*What to produce*. Find the line with "revert p. induction" and the line with "- by eapply lookup_lt_Some, H." in the entries below; output exactly those two lines, every line between them, and no others.

..............................

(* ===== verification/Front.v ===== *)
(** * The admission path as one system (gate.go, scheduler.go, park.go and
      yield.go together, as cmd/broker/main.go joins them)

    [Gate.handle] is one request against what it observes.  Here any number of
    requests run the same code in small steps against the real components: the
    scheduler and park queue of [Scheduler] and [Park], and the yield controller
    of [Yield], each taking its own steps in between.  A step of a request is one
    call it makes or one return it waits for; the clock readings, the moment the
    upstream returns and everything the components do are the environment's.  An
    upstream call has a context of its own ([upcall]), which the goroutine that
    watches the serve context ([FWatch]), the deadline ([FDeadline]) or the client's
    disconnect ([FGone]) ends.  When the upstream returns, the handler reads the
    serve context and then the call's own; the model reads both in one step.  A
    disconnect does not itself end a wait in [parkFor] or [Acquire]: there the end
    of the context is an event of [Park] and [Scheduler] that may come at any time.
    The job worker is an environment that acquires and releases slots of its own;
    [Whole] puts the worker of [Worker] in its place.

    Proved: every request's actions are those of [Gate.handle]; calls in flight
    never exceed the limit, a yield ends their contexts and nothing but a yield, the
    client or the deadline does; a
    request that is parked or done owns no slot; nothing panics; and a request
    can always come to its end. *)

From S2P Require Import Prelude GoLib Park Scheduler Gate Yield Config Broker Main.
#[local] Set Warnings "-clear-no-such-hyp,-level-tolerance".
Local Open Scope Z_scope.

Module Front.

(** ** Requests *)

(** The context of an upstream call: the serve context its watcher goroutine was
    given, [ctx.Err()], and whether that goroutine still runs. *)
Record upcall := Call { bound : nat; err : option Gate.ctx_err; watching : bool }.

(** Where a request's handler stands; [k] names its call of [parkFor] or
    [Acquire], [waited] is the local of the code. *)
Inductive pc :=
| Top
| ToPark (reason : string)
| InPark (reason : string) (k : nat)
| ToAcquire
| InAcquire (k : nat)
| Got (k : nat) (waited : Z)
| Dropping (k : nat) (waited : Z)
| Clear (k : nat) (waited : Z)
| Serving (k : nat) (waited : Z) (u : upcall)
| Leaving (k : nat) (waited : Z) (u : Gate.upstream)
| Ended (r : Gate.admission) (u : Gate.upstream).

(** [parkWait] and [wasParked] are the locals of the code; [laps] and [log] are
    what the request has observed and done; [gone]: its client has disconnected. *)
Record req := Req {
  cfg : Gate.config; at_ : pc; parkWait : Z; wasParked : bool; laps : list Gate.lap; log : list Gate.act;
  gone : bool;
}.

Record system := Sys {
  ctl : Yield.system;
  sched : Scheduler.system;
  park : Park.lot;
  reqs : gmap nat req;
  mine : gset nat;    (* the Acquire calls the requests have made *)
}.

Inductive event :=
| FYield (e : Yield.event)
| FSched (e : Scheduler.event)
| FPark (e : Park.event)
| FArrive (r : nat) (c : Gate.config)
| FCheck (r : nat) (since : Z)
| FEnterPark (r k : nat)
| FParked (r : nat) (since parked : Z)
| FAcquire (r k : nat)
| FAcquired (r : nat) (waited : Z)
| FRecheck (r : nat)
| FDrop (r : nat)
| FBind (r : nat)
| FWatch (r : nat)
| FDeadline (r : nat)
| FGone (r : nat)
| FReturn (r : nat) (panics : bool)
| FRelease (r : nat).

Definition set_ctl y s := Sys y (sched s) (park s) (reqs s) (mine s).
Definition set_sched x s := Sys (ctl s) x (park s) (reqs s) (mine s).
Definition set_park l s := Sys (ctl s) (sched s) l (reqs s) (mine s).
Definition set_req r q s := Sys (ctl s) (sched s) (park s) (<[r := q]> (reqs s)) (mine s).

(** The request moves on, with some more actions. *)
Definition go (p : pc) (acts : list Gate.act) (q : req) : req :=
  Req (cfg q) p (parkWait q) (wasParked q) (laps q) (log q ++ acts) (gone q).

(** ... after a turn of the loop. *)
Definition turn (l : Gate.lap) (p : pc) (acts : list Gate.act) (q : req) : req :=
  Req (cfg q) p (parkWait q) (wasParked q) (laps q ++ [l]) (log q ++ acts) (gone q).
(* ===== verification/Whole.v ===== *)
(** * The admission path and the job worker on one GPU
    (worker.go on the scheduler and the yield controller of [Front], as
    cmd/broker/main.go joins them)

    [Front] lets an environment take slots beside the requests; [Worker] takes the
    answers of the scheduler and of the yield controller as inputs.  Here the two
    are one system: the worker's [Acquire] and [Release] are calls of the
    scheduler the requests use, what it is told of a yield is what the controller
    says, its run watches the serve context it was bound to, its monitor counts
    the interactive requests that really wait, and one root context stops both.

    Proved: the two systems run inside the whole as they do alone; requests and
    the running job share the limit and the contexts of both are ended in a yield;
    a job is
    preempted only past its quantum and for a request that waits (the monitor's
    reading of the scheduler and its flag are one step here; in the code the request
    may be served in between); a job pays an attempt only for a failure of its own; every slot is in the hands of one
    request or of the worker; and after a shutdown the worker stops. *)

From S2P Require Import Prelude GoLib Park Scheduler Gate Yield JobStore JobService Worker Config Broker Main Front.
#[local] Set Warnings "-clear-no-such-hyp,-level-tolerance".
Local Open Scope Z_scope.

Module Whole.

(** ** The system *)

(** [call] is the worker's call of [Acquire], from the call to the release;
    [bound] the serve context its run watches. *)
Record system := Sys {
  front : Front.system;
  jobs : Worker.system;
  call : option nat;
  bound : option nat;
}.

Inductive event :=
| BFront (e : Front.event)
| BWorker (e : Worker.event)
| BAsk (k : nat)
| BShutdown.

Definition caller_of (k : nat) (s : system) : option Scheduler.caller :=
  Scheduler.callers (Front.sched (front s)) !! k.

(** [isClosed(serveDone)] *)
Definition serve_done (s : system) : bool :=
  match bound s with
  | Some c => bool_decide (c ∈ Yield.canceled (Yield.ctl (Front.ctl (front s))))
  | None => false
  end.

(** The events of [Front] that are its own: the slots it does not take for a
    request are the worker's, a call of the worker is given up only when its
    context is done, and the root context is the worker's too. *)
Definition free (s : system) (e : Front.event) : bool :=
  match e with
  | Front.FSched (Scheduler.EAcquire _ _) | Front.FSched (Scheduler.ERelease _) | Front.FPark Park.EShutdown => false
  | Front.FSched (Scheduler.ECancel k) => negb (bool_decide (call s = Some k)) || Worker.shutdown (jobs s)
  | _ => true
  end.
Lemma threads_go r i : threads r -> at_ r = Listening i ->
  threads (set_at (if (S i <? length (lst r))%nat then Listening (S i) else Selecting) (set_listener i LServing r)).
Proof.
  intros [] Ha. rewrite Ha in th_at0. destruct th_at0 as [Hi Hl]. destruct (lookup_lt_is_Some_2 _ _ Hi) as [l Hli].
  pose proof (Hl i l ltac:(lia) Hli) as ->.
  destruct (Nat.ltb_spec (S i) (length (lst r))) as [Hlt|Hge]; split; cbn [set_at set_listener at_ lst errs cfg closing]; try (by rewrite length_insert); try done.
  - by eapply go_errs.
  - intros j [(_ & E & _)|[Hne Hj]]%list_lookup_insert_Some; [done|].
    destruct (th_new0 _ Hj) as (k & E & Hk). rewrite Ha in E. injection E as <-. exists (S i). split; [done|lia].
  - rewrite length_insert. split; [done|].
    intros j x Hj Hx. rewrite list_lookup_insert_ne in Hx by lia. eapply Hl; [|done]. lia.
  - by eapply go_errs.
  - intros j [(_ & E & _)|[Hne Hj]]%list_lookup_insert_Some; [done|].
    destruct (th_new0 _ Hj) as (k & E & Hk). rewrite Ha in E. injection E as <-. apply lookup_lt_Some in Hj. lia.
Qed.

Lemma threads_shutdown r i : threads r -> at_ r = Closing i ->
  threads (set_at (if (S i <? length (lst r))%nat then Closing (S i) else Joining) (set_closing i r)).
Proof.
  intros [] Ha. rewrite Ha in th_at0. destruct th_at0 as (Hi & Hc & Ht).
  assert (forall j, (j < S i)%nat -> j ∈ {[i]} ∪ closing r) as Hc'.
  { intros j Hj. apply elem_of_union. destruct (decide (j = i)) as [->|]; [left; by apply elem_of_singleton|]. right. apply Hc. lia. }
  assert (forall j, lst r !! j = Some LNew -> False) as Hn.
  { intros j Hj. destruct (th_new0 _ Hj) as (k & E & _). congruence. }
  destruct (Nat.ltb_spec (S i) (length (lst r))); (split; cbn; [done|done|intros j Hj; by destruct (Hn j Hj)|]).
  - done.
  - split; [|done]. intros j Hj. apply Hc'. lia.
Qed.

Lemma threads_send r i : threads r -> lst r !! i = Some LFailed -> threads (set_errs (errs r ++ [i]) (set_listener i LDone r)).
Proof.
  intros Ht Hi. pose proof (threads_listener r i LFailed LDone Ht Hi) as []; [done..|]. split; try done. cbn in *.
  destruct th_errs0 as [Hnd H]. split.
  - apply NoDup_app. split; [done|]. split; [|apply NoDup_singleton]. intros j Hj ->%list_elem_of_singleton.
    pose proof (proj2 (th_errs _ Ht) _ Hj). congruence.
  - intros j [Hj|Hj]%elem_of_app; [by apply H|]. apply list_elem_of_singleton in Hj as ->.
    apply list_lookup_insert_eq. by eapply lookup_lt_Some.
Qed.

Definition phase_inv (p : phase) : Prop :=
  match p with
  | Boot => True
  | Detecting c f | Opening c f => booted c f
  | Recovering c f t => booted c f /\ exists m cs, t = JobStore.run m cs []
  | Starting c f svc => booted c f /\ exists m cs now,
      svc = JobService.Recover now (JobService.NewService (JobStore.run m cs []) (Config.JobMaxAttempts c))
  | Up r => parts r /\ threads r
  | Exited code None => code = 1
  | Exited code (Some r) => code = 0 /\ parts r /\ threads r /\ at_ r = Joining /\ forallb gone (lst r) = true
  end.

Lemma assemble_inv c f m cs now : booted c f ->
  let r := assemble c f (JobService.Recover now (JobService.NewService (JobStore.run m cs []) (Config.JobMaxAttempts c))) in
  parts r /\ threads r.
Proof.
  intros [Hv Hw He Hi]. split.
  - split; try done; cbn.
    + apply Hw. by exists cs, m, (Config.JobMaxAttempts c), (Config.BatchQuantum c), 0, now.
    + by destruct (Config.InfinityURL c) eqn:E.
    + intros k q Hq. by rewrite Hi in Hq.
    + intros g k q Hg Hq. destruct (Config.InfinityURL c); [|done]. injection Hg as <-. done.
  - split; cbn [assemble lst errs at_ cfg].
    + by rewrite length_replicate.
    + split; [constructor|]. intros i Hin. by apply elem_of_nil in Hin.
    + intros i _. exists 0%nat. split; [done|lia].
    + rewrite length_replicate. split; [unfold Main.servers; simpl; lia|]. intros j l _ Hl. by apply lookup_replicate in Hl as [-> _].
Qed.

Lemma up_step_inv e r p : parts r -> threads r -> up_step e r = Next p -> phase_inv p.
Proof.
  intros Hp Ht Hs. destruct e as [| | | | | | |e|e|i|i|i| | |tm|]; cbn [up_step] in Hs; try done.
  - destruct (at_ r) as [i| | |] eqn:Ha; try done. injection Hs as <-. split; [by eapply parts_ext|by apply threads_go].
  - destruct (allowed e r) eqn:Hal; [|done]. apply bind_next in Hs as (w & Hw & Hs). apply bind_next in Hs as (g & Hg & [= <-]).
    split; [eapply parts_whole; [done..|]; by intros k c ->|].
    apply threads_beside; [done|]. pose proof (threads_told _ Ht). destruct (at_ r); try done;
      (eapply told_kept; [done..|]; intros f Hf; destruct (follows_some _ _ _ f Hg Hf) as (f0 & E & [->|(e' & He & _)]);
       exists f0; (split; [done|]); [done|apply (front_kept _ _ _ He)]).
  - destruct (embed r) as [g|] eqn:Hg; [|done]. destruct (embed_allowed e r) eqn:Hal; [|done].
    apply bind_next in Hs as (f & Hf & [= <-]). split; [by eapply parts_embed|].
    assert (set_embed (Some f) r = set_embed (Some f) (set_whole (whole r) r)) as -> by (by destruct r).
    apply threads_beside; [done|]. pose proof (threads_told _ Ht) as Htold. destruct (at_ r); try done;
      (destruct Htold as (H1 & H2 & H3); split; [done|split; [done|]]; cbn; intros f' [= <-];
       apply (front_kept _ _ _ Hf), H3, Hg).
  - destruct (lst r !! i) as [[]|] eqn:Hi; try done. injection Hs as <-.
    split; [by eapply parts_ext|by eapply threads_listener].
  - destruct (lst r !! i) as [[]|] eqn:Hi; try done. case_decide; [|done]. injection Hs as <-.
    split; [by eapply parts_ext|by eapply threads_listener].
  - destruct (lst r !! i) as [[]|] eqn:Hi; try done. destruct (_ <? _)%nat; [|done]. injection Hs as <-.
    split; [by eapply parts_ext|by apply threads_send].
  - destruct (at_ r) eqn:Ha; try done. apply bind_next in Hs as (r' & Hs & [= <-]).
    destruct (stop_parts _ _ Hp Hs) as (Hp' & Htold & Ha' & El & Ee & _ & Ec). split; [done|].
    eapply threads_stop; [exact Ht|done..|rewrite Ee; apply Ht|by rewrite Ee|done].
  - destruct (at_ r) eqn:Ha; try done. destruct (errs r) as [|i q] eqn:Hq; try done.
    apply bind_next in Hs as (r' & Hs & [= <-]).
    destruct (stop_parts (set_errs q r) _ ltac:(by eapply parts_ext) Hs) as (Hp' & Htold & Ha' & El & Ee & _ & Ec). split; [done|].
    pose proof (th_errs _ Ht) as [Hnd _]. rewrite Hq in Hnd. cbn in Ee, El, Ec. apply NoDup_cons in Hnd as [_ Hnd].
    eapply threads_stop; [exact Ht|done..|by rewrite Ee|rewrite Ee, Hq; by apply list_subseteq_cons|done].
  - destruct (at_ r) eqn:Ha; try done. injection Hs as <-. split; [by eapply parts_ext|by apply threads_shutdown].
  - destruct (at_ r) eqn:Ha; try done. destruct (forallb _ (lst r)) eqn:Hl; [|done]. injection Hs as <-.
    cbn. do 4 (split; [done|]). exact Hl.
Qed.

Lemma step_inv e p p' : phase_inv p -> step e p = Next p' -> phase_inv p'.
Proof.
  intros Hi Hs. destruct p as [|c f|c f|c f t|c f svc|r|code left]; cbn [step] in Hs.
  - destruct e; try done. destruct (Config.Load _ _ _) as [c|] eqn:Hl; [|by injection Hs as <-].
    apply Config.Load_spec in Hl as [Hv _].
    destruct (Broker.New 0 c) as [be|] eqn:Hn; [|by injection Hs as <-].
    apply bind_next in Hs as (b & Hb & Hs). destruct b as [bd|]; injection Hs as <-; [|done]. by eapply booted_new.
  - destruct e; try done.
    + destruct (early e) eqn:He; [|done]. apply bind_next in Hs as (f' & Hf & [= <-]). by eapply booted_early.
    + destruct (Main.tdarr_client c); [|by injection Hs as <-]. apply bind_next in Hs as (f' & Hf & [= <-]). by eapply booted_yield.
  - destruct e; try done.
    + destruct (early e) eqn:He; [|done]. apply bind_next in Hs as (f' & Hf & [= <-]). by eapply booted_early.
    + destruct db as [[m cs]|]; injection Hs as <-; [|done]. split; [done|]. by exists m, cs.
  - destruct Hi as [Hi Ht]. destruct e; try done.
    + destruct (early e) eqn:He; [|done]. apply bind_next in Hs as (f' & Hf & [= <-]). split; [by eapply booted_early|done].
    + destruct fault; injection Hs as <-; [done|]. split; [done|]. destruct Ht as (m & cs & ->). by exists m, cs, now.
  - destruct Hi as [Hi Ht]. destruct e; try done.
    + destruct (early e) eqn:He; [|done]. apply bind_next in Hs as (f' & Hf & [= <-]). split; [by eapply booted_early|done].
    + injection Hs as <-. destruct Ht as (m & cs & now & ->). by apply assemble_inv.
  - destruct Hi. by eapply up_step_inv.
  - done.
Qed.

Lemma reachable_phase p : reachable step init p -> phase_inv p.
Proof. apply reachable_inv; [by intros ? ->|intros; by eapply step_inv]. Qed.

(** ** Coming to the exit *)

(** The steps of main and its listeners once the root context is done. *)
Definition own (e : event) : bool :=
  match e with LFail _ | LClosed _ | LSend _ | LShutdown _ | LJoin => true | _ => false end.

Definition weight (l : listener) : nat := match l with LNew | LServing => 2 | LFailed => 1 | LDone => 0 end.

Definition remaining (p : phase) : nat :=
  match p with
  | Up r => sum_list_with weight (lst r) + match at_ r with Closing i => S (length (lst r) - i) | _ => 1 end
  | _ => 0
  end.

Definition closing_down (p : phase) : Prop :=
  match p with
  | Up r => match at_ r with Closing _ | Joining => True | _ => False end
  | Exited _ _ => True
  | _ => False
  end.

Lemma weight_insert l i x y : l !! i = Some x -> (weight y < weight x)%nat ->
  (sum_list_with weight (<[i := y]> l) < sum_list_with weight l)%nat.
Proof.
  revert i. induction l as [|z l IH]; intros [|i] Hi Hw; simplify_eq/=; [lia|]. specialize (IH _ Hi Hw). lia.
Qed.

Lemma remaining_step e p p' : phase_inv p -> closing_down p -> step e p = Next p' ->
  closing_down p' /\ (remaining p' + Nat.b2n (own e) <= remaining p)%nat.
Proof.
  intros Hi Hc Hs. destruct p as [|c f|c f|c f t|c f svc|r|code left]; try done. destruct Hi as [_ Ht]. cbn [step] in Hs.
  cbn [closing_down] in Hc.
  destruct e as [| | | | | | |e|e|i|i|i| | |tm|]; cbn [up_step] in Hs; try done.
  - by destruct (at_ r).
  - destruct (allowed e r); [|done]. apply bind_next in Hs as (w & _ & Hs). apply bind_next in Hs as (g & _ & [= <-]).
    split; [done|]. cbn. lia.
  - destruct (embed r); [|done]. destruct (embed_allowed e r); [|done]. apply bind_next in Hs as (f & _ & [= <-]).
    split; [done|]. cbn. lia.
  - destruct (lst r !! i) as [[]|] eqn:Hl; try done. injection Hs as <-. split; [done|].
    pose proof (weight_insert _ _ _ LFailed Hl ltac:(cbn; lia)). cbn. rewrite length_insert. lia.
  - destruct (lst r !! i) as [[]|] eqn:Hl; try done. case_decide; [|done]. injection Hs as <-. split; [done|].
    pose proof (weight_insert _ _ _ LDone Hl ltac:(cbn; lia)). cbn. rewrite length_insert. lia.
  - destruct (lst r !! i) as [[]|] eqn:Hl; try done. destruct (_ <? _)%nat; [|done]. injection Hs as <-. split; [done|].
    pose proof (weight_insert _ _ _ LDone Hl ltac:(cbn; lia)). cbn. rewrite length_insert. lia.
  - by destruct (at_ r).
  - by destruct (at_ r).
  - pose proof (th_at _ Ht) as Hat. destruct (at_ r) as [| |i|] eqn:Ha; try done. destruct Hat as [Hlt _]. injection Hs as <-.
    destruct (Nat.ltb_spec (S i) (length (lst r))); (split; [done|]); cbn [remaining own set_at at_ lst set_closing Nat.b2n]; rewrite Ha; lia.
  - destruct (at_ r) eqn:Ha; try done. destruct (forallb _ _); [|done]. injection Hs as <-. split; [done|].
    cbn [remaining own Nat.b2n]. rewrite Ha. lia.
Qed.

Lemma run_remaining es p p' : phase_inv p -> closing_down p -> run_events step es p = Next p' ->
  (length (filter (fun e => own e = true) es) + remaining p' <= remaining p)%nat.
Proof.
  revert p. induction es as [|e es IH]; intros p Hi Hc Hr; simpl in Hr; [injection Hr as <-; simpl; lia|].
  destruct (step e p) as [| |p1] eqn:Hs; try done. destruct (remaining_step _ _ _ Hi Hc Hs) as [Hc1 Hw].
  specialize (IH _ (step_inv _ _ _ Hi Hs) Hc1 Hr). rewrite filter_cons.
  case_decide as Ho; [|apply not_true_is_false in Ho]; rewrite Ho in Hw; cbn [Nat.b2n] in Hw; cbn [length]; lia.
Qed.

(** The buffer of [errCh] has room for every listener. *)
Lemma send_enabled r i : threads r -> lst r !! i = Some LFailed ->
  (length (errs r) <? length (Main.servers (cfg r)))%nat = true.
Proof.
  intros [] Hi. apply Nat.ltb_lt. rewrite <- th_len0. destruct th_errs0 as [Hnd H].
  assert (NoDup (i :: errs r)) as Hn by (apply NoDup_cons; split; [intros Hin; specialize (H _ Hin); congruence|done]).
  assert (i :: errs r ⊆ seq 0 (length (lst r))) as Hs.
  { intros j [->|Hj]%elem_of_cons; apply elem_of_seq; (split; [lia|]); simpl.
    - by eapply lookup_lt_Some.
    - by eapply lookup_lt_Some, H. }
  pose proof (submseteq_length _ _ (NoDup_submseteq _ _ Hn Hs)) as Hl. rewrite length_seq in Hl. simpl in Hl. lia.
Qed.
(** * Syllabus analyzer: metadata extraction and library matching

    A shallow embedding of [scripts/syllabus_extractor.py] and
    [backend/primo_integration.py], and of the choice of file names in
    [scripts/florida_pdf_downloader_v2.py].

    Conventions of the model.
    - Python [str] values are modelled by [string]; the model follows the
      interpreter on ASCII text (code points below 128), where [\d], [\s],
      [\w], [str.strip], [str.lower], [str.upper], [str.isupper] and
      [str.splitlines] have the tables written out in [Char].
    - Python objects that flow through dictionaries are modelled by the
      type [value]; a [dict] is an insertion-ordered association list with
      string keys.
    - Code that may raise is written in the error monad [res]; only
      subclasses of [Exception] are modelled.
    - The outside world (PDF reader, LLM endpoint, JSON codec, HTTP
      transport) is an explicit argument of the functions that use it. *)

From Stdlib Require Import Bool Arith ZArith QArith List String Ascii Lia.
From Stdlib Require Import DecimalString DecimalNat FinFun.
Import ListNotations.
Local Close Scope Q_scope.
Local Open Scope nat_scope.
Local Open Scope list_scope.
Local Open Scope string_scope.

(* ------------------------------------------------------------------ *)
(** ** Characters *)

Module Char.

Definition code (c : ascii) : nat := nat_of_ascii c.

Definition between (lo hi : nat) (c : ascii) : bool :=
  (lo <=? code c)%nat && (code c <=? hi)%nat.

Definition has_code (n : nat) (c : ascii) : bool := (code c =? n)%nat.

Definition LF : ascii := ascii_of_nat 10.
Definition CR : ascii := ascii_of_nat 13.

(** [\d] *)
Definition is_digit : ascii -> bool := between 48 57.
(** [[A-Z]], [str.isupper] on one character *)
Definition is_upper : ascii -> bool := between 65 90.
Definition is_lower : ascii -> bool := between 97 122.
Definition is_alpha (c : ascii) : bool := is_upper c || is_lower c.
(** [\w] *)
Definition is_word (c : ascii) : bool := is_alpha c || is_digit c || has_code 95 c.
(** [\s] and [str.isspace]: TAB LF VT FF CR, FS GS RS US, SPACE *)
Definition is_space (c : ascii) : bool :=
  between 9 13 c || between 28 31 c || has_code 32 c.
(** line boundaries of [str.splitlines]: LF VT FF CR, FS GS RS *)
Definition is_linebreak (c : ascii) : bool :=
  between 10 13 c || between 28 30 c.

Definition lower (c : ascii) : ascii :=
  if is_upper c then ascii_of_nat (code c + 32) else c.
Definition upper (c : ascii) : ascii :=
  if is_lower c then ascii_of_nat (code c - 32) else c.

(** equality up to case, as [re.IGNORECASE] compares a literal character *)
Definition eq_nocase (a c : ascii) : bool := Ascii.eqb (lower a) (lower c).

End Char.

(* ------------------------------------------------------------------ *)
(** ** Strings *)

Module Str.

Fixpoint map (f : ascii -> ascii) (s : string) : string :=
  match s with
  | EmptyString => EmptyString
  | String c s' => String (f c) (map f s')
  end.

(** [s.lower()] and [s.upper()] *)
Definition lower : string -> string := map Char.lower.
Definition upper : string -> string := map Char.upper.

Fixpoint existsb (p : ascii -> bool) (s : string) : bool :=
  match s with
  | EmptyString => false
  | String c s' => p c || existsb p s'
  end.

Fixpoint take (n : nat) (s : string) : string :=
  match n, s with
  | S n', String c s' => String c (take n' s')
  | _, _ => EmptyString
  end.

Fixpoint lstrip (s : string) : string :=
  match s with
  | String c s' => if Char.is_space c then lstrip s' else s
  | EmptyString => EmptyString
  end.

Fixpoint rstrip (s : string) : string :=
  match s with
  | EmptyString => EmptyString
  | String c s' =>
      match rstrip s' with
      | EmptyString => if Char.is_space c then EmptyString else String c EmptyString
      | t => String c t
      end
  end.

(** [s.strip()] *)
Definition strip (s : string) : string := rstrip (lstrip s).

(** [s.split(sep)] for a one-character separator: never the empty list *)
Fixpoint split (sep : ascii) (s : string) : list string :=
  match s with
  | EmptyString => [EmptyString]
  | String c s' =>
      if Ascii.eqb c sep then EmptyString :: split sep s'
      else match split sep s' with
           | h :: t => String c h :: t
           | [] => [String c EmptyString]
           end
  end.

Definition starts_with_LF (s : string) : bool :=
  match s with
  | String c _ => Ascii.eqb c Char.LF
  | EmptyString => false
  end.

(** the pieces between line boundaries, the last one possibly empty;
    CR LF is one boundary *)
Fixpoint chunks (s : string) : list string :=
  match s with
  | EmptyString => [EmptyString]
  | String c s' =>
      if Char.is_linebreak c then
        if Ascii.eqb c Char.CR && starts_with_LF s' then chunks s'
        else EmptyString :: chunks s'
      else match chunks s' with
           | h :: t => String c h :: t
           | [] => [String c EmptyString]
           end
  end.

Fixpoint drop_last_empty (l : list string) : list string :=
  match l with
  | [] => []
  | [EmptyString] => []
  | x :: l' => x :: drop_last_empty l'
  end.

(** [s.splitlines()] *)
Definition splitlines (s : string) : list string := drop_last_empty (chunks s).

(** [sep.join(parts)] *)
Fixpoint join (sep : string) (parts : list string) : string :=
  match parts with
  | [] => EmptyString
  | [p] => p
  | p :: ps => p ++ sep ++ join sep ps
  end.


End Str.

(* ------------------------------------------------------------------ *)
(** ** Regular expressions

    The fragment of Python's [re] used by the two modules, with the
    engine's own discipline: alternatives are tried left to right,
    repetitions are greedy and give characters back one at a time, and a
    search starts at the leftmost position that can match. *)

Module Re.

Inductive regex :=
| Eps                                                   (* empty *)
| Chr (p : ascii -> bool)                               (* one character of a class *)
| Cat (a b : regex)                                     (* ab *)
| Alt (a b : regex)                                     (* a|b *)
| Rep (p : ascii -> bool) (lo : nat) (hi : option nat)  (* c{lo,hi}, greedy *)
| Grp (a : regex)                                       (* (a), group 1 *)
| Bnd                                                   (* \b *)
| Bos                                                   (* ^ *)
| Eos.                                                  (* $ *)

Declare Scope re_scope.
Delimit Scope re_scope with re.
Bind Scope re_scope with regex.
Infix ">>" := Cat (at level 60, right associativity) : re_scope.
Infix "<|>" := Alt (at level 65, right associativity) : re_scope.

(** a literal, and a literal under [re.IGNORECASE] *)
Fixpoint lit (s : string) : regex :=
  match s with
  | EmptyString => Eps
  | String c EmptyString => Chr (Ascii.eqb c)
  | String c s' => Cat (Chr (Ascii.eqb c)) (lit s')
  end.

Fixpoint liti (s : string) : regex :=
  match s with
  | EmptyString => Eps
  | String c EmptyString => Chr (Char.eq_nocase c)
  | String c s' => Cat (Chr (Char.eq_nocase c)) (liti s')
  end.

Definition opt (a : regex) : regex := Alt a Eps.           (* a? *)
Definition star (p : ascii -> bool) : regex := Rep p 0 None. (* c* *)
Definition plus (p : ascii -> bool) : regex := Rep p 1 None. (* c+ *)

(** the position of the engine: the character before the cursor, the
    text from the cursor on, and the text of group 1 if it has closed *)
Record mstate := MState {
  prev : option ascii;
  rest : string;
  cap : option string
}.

..............................

*Result of this exercise*.
  revert p. induction es as [|e es IH]; intros p Hi Hc Hr; simpl in Hr; [injection Hr as <-; simpl; lia|].
  destruct (step e p) as [| |p1] eqn:Hs; try done. destruct (remaining_step _ _ _ Hi Hc Hs) as [Hc1 Hw].
  specialize (IH _ (step_inv _ _ _ Hi Hs) Hc1 Hr). rewrite filter_cons.
  case_decide as Ho; [|apply not_true_is_false in Ho]; rewrite Ho in Hw; cbn [Nat.b2n] in Hw; cbn [length]; lia.
Qed.

(** The buffer of [errCh] has room for every listener. *)
Lemma send_enabled r i : threads r -> lst r !! i = Some LFailed ->
  (length (errs r) <? length (Main.servers (cfg r)))%nat = true.
Proof.
  intros [] Hi. apply Nat.ltb_lt. rewrite <- th_len0. destruct th_errs0 as [Hnd H].
  assert (NoDup (i :: errs r)) as Hn by (apply NoDup_cons; split; [intros Hin; specialize (H _ Hin); congruence|done]).
  assert (i :: errs r ⊆ seq 0 (length (lst r))) as Hs.
  { intros j [->|Hj]%elem_of_cons; apply elem_of_seq; (split; [lia|]); simpl.
    - by eapply lookup_lt_Some.
    - by eapply lookup_lt_Some, H. }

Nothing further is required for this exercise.